Human Rights Watch on Thursday published the first detailed accounting of what its researchers say took place when M23 fighters and Rwandan army units occupied the eastern Congolese city of Uvira between December 10, 2025, and their withdrawal on January 17. The 23-page report, "We Are Civilians!", documents 53 summary executions, eight rapes and the forced disappearance of at least 12 people during the five-week occupation.
Most of the killings, the report found, took place on a single day. On December 10, as the forces secured the city, fighters moved house to house through several neighbourhoods asking for identification and shooting men and boys they suspected of links to the Congolese army or local Wazalendo militias. Of the 53 confirmed dead, 46 were men, five were boys, one was a woman and one was a girl.
"After taking control of Uvira, M23 fighters and Rwandan forces went door-to-door to summarily kill men and boys and committed rape and abductions," Philippe Bolopion, executive director at Human Rights Watch, said in a statement released with the report. The findings are based on more than 120 interviews conducted by HRW researchers in March and April in eastern DRC and in displacement sites in Burundi.
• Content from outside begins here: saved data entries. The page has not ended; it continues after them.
Definition slashed_world : World InMemoryRepo :=
  (run (svc_slashIfAccepted demo_env "i1" 9000 "late" no_ctx)
     (run (svc_acceptIfOpen demo_env "i1" "S" 2000 no_ctx) demo_world).2).2.

Lemma park_can_throw_witness :
  run (parkWithBroadcast onchain_env demo_intent op_accept) slashed_world =
    (Err (Illegal (NoSuchEdge "i1" slashed pending_accepted)), slashed_world).
Proof.
  destruct (repo_find "i1" (w_repo slashed_world)) as [j|] eqn:Ej; [|vm_compute in Ej; discriminate].
  assert (Hs : state j = slashed /\ intentId j = "i1"%string) by (vm_compute in Ej; injection Ej as <-; split; reflexivity).
  destruct Hs as [Hs Hid]. rewrite <- Hs, <- Hid.
  apply (park_can_throw onchain_env demo_intent j op_accept slashed_world Ej). rewrite Hs. reflexivity.
Defined.

(** ** Settlement of partial fills *)

(** Settling a partial fill skips the bookkeeping other fills get: it moves
    the intent from open through accepted to filled and counts both edges, but
    writes no audit entry, invalidates no cache, arms no job and records no
    ledger row (the ledger's contract says every fill transition commits its
    row). *)
Theorem partial_settlement_skips_bookkeeping {R} `{IntentsRepository R} id sol patch now (w w' : World R) u
    (Hrun : run (settlePartialFill id sol patch now) w = (Ok (Some u), w')) :
  (exists i, repo_find id (w_repo w) = Some i /\ state i = open /\ now < deadline i) /\
  state u = filled /\ repo_find id (w_repo w') = Some u /\
  w_metrics w' = w_metrics w ++ [("open", "accepted"); ("accepted", "filled")]%string /\
  w_audit w' = w_audit w /\ w_invalidations w' = w_invalidations w /\ w_ledger w' = w_ledger w /\ w_jobs w' = w_jobs w.
Proof.
  unfold settlePartialFill in Hrun. rewrite run_pbind, run_find in Hrun. cbv beta iota in Hrun.
  destruct (repo_find id (w_repo w)) as [i|] eqn:Ei; [|done].
  rewrite run_pbind in Hrun. unfold repo_write at 1 in Hrun. rewrite run_atomic in Hrun. cbv beta iota in Hrun.
  set (acc := repo_accept id sol (now + fill_window (srcChain i)) now None) in Hrun.
  pose proof (repo_accept_spec id sol (now + fill_window (srcChain i)) now None (w_repo w)) as [Hv1 _]. fold acc in Hv1.
  destruct (acc (w_repo w)) as [[a| |c] r1]; simpl in Hrun, Hv1; [|done..].
  symmetry in Hv1. apply verdict_written in Hv1 as (old & Ho & Hg & _).
  assert (old = i) as -> by congruence. cbv beta in Hg. bool_norm.
  destruct (repo_fill_spec id sol patch now None r1) as [Hv2 Hf2].
  destruct (repo_fill id sol patch now None r1) as [[f| |c] r2]; simpl in Hrun, Hv2, Hf2; [|done..].
  injection Hrun as <- <-. split; [by exists i|]. symmetry in Hv2. apply verdict_written in Hv2 as (b & _ & _ & -> & _).
  split; [done|]. simpl. rewrite Hf2, decide_True by done. rewrite <- app_assoc. done.
Qed.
The report identifies Rwandan army involvement on the basis of witness accounts of Kinyarwanda-speaking soldiers wearing Rwanda Defence Force insignia, satellite imagery showing troop movements, and intercepted communications. M23 has publicly claimed sole responsibility for the operation; Rwanda has consistently denied that its troops are present in the DRC.
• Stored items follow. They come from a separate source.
(* ===== verification/Outbox.v ===== *)
(** The transactional outbox: [src/soroban/outbox.repository.ts] (the in-memory
    adapter) and the payload builders of [src/soroban/outbox-operations.ts].

    Dates are milliseconds ([Z]).  The adapter's methods never await, so each
    is one atomic step; [ob_step] lets any number of relay workers interleave
    them, each working from the copies of the rows it was handed. *)
From S2P Require Import Prelude JsMap BigInt IntentTypes StateMachine IntentsRepo Prog SolverFills FillsRepo IntentsService.
From stdpp Require Import relations.
Local Open Scope Z_scope.

(** * Rows *)

Inductive OutboxOperation := create_intent | accept_intent | fill_intent | cancel_intent.

Inductive OutboxStatus := ob_pending | ob_processing | ob_submitted | ob_confirmed | ob_simulated | ob_dead.

#[export] Instance OutboxStatus_eq_dec : EqDecision OutboxStatus.
Proof. solve_decision. Defined.

Definition OUTBOX_DONE_STATUSES : list OutboxStatus := [ob_confirmed; ob_simulated].

Record OutboxEntry := {
  ob_id : string;
  ob_intentId : string;
  ob_operation : OutboxOperation;
  ob_payload : jsmap MetaValue;
  ob_status : OutboxStatus;
  ob_attempts : Z;
  ob_nextAttemptAt : Z;
  ob_lockedUntil : option Z;
  ob_envelopeHash : option string;
  ob_txHash : option string;
  ob_lastError : option string;
  ob_createdAt : Z;
  ob_updatedAt : Z;
}.

Record NewOutboxEntry := { ne_intentId : string; ne_operation : OutboxOperation; ne_payload : jsmap MetaValue }.

(** * Payload builders *)

Definition createIntentEntry (i : Intent) : NewOutboxEntry := {|
  ne_intentId := intentId i; ne_operation := create_intent;
  ne_payload := [("intentId", MStr (intentId i)); ("user", MStr (user i));
    ("srcChain", MStr (chain_name (srcChain i))); ("srcTokenAddress", MStr (tok_address (srcToken i)));
    ("srcAmount", MStr (srcAmount i)); ("dstTokenContract", MStr (st_contract (dstToken i)));
    ("minDstAmount", MStr (minDstAmount i)); ("deadline", MNum (deadline i))]%string |}.

Definition acceptIntentEntry (i : Intent) : NewOutboxEntry := {|
  ne_intentId := intentId i; ne_operation := accept_intent;
  ne_payload := defined [("intentId", Some (MStr (intentId i))); ("solver", MStr <$> solver i);
    ("fillDeadline", Some (MNum (deadline i)))]%string |}.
HRW wrote to both the Rwandan government and to Bertrand Bisimwa, the M23 political leader, sharing preliminary findings ahead of publication. Neither responded. The Congolese government called the report "a vindication" of its position before the UN Security Council, where Kinshasa has been pressing for sanctions against Rwandan officials.
Uvira, a port city of roughly 600,000 on the northern tip of Lake Tanganyika, was the largest urban area to fall to the M23 advance that began in early 2025 and the deepest the rebellion has pushed into South Kivu. Government forces and allied militias retook the city in mid-January as part of a regional offensive backed by SADC troops, but humanitarian access has been intermittent and most documentation has taken months to gather.